Collected data entries
———

(* ------------------------------------------------------------------ *)
(** ** Errors and server log lines *)

(** The error taxonomy of the specification. [UndefinedTable] is the error
    PostgreSQL's [RangeVarGetRelid] raises for a missing relation when
    [missing_ok] is false; [UncheckedAccess] stands for the places where
    the C code dereferences a pointer or casts a node without a check. *)
Inductive ErrorClass :=
| UnsupportedCommand
| ConflictingExecutionMode
| PartialIndexFailure
| UndefinedTable
| NotCoordinator
| WorkerFailure
| UncheckedAccess.

Inductive SqlErrCode :=
| ERRCODE_FEATURE_NOT_SUPPORTED
| ERRCODE_UNDEFINED_TABLE
| ERRCODE_INTERNAL_ERROR.

(** What [ereport] is given, without the [errdetail] text. *)
Record ErrorData := mkErrorData {
  class : ErrorClass;
  sqlerrcode : SqlErrCode;
  message : string;
  hint : option string
}.

Inductive Result (A : Type) :=
| Ok (a : A)
| Error (e : ErrorData).
Arguments Ok {A} a.
Arguments Error {A} e.

Inductive TargetWorkerSet := WORKERS_WITH_METADATA | ALL_WORKERS.

Inductive ConnectionType := PARALLEL_CONNECTION | SEQUENTIAL_CONNECTION.

Inductive CommitProtocol := COMMIT_PROTOCOL_BARE | COMMIT_PROTOCOL_1PC | COMMIT_PROTOCOL_2PC.

Inductive Event :=
| EvLockShardListMetadata (shards : list uint64) (mode : LOCKMODE)
| EvFinalizedShardPlacementList (shard : uint64)
| EvBeginOrContinueCoordinatedTransaction
| EvLockRelationOid (rel : Oid) (mode : LOCKMODE)
| EvSendCommandToWorker (nodeName : string) (nodePort : Z) (command : string)
| EvSendCommandToWorkers (target : TargetWorkerSet) (command : string)
| EvSendBareCommandListToWorkers (target : TargetWorkerSet) (commands : list string)
| EvExecuteModifyTasksSequentiallyWithoutResults (tasks : list Task)
| EvExecuteModifyTasksWithoutResults (tasks : list Task)
| EvCommitTransactionCommand
| EvStartTransactionCommand
| EvInvalidateForeignKeyGraph
| EvWarning (sqlerrcode : SqlErrCode) (message : string)
| EvDebug1 (message : string).

(* ================================================================== *)
(** * Environment and session state *)
(* ================================================================== *)

(** Everything the code asks of modules outside this part of the source:
    name resolution and the system catalogs, the distribution metadata
    cache, the foreign-key helpers, the rendering helpers and format
    macros of other headers, and how the cluster answers the commands sent
    to it. The functions below only read it. *)
Record Env := mkEnv {
  (* name resolution and system catalogs *)
  relid_of : RangeVar -> Oid;               (* [InvalidOid] when there is no such relation *)
  get_rel_relkind : Oid -> RelKind;
  get_rel_name : Oid -> string;
  get_rel_namespace : Oid -> Oid;
  get_namespace_name : Oid -> string;
  get_relname_relid : string -> Oid -> Oid;
  IndexGetRelation : Oid -> Oid;
  SearchSysCacheAttName : Oid -> string -> option AttrNumber;
  RelationGetIndexList : Oid -> list Oid;
  BuildIndexInfo : Oid -> IndexInfo;
  OperatorImplementsEquality : Oid -> bool;
  generate_qualified_relation_name : Oid -> string;
  (* PostgreSQL's [AlterTableGetLockLevel(cmds)]: the lock an ALTER TABLE
     with these sub-commands takes on its relation *)
  AlterTableGetLockLevel : list AlterTableCmd -> LOCKMODE;
  (* distribution metadata *)
  IsDistributedTable : Oid -> bool;
  PartitionMethod : Oid -> PartitionMethodKind;
  DistPartitionKey : Oid -> option Var;
  TableColocationId : Oid -> Z;
  TablesColocated : Oid -> Oid -> bool;
  LoadShardIntervalList : Oid -> list ShardInterval;
  shard_placements : uint64 -> list ShardPlacement;
  ShouldSyncTableMetadata : Oid -> bool;
  PartitionTableReplicated : Oid -> bool;
  ActivePrimaryNodeList : list WorkerNode;
  GetLocalGroupId : Z;
  IsCoordinator : bool;
  ClusterHasKnownMetadataWorkers : bool;
  (* foreign keys *)
  ConstraintIsAForeignKey : string -> Oid -> bool;
  ConstraintIsAForeignKeyToReferenceTable : string -> Oid -> bool;
  ColumnAppearsInForeignKeyToReferenceTable : string -> Oid -> bool;
  TableReferenced : Oid -> bool;
  referencingRelationsViaForeignKey : Oid -> list Oid;
  foreign_constraint_outcome :
    Oid -> PartitionMethodKind -> option Var -> Z -> option ErrorData;
  (* rendering helpers and the format macros of worker_protocol.h *)
  quote_literal_cstr : string -> string;
  LockModeToLockModeText : LOCKMODE -> string;
  WORKER_APPLY_SHARD_DDL_COMMAND : uint64 -> string -> string -> string;
  WORKER_APPLY_INTER_SHARD_DDL_COMMAND :
    uint64 -> string -> uint64 -> string -> string -> string;
  quote_identifier : string -> string;
  DISABLE_DDL_PROPAGATION : string;
  (* [get_namespace_name] of each entry of [fetch_search_path(false)];
     [None] for a namespace that was dropped meanwhile *)
  search_path_schema_names : list (option string);
  (* the cluster: [None] when the workers carry the request out *)
  tasks_outcome : list Task -> option ErrorData;
  bare_commands_outcome : TargetWorkerSet -> list string -> option ErrorData;
  workers_command_outcome : TargetWorkerSet -> string -> option ErrorData;
  worker_command_outcome : string -> Z -> string -> option ErrorData
}.

(** The process- and transaction-scoped variables the code reads and
    writes, the validity flag of [pg_index] rows (the durable value and the
    uncommitted updates of the open transaction), and the log of effects in
    the order they happened. *)
Record Session := mkSession {
  MultiShardConnectionType : ConnectionType;
  MultiShardCommitProtocol : CommitProtocol;
  SavedMultiShardCommitProtocol : CommitProtocol;
  shouldInvalidateForeignKeyGraph : bool;
  IsTransactionBlock : bool;
  ParallelQueryExecutedInTransaction : bool;
  indisvalid_durable : Oid -> bool;
  indisvalid_pending : list (Oid * bool);
  log : list Event
}.

Definition with_log (s : Session) (l : list Event) : Session :=
  mkSession s.(MultiShardConnectionType) s.(MultiShardCommitProtocol)
    s.(SavedMultiShardCommitProtocol) s.(shouldInvalidateForeignKeyGraph)
    s.(IsTransactionBlock) s.(ParallelQueryExecutedInTransaction)
    s.(indisvalid_durable) s.(indisvalid_pending) l.

Definition with_connection_type (s : Session) (c : ConnectionType) : Session :=
  mkSession c s.(MultiShardCommitProtocol)
    s.(SavedMultiShardCommitProtocol) s.(shouldInvalidateForeignKeyGraph)
    s.(IsTransactionBlock) s.(ParallelQueryExecutedInTransaction)
    s.(indisvalid_durable) s.(indisvalid_pending) s.(log).

Definition with_commit_protocol (s : Session) (cur saved : CommitProtocol) : Session :=
  mkSession s.(MultiShardConnectionType) cur saved
    s.(shouldInvalidateForeignKeyGraph)
    s.(IsTransactionBlock) s.(ParallelQueryExecutedInTransaction)
    s.(indisvalid_durable) s.(indisvalid_pending) s.(log).

Definition with_invalidate_flag (s : Session) (b : bool) : Session :=
  mkSession s.(MultiShardConnectionType) s.(MultiShardCommitProtocol)
    s.(SavedMultiShardCommitProtocol) b
    s.(IsTransactionBlock) s.(ParallelQueryExecutedInTransaction)
    s.(indisvalid_durable) s.(indisvalid_pending) s.(log).

Definition with_pg_index (s : Session) (d : Oid -> bool) (p : list (Oid * bool)) : Session :=
  mkSession s.(MultiShardConnectionType) s.(MultiShardCommitProtocol)
    s.(SavedMultiShardCommitProtocol) s.(shouldInvalidateForeignKeyGraph)
    s.(IsTransactionBlock) s.(ParallelQueryExecutedInTransaction)
    d p s.(log).

(* ------------------------------------------------------------------ *)
(** ** The monad of the embedding: session state and [ereport(ERROR)] *)

Definition M (A : Type) : Type := Session -> Result A * Session.

Definition ret {A : Type} (a : A) : M A := fun s => (Ok a, s).

Definition bind {A B : Type} (m : M A) (k : A -> M B) : M B :=
  fun s =>
    match m s with
    | (Ok a, s') => k a s'
    | (Error e, s') => (Error e, s')
    end.

Declare Scope m_scope.
Delimit Scope m_scope with m.
Notation "x <- m ;; k" := (bind m (fun x => k))
  (at level 61, m at next level, right associativity) : m_scope.
Notation "m ;;; k" := (bind m (fun _ => k))
  (at level 61, right associativity) : m_scope.
Local Open Scope m_scope.

Definition ereport_ERROR {A : Type} (e : ErrorData) : M A :=
  fun s => (Error e, s).

Definition emit (ev : Event) : M unit :=
  fun s => (Ok tt, with_log s (s.(log) ++ [ev])).

Definition get_session : M Session := fun s => (Ok s, s).

(** [PG_TRY(); { body } PG_CATCH(); { handler } PG_END_TRY();] *)
Definition PG_TRY {A : Type} (body : M A) (handler : ErrorData -> M A) : M A :=
  fun s =>
    match body s with
    | (Ok a, s') => (Ok a, s')
    | (Error e, s') => handler e s'
    end.

(** A request to the cluster: logged, then it fails when the cluster says so. *)
Definition request (ev : Event) (outcome : option ErrorData) : M unit :=
  emit ev ;;;
  match outcome with
  | None => ret tt
  | Some e => ereport_ERROR e
  end.

(** The session once a relation has been locked: the lock is logged;
    [NoLock] only names the absence of a lock and leaves the session as it
    is. *)
Definition with_relation_lock (s : Session) (relationId : Oid)
    (lockmode : LOCKMODE) : Session :=
  match lockmode with
  | NoLock => s
  | _ => with_log s (s.(log) ++ [EvLockRelationOid relationId lockmode])
  end.

(** The lock that PostgreSQL's [RangeVarGetRelid], [relation_open],
    [heap_openrv] and [index_open] take on the relation they resolve or
    open. *)
Definition lock_relation (relationId : Oid) (lockmode : LOCKMODE) : M unit :=
  fun s => (Ok tt, with_relation_lock s relationId lockmode).

(** PostgreSQL's [relation_open(relationId, lockmode)],
    [heap_open(relationId, lockmode)] and [index_open(relationId,
    lockmode)]: what the code reads from the opened relation comes from
    [Env]. *)
Definition relation_open : Oid -> LOCKMODE -> M unit := lock_relation.
Definition heap_open : Oid -> LOCKMODE -> M unit := lock_relation.
Definition index_open : Oid -> LOCKMODE -> M unit := lock_relation.

Definition run {A : Type} (m : M A) (s : Session) : Result A := fst (m s).
Definition effects {A : Type} (m : M A) (s : Session) : list Event := log (snd (m s)).

(* ================================================================== *)
(** * Task list builder ([utility_hook.c]) *)
(* ================================================================== *)

Section TaskLists.
(** * System-Info-Dashboard: the metrics acquisition layer of [src/main.ts]

    A shallow embedding of the IPC handlers [get-cpu-usage], [get-processes],
    [get-disk-usage] and of [formatUptime], together with the JavaScript
    built-ins they call, followed by the properties of the specification.

    Conventions of the embedding.
    - A JavaScript Number is a value of [number]: NaN, the two infinities, or
      a finite value carried as an exact rational.  Arithmetic follows the
      ECMAScript case analysis on NaN, infinities and zero divisors; on
      finite operands it is exact: binary64 rounding, overflow to an
      infinity and the sign of zero are not represented.
    - A JavaScript string is a [string]; a character stands for one code
      unit below 256.
    - [a[i]] on an array is [nth_error], [undefined] is [None]. *)

From Stdlib Require Import List String Ascii Bool Arith ZArith QArith Qround Lia.
From Stdlib Require Import Sorted DecimalString DecimalPos Lqa Qabs Permutation.
Import ListNotations.

Set Implicit Arguments.

(* ===================================================================== *)
(** ** JavaScript numbers *)
(* ===================================================================== *)

Module JsNum.
Definition bytes_sum (bs : list byte) : nat :=
  foldr (fun b acc => Byte.to_nat b + acc)%nat 0%nat bs.

Definition stand_in_pwhash (outlen : nat) (passwd : string) (salt : list byte)
    (opslimit memlimit alg : Z) : Z * list byte :=
  if (outlen <? 16)%nat then (-1, [])
  else (0, map (fun i => byte_of_nat (i + string_sum passwd + bytes_sum salt
                                         + Z.to_nat opslimit + 1))
               (seq 0 outlen)).

Definition stand_in : Libsodium := {|
  crypto_pwhash_SALTBYTES := 16;
  crypto_pwhash_MEMLIMIT_INTERACTIVE := 67108864;
  crypto_pwhash_OPSLIMIT_INTERACTIVE := 2;
  crypto_pwhash_MEMLIMIT_MODERATE := 268435456;
  crypto_pwhash_OPSLIMIT_MODERATE := 3;
  crypto_pwhash_MEMLIMIT_SENSITIVE := 1073741824;
  crypto_pwhash_OPSLIMIT_SENSITIVE := 4;
  crypto_pwhash_ALG_DEFAULT := 2;
  pwhash := stand_in_pwhash;
  entropy := fun i => byte_of_nat (i + 1);
|}.

(** Two keys of sixteen bytes for the examples: one locked away with key
    material in it, one fresh from Key(16, false); and a salt. *)
Definition key1 : Key.t := Key.Make 1%positive.
Definition key2 : Key.t := Key.Make 2%positive.
Definition region1 : region := Region (replicate 16 x2a) NoAccess.
Definition region2 : region := Region (replicate 16 x00) ReadWrite.
Definition two_keys : world :=
  World {[ 1%positive := region1; 2%positive := region2 ]} 0.
Definition salt16 : list byte := replicate 16 x5a.

Definition busy_client : list statement :=
  [ Call key1 readwrite; Call key1 initialize;
    Call key1 (setpass "CPE1704TKS" salt16 Key.medium);
    Call key2 (setpass "12345" [x01] Key.low);
    Call key1 destroy; Call key1 readonly; Construct 32 true;
    Copy key1; Call key2 initialize; Call key1 noaccess ].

———

Within the lines above, find those holding the word "match" and copy them.

    match m s with
    match body s with
  match outcome with
  match lockmode with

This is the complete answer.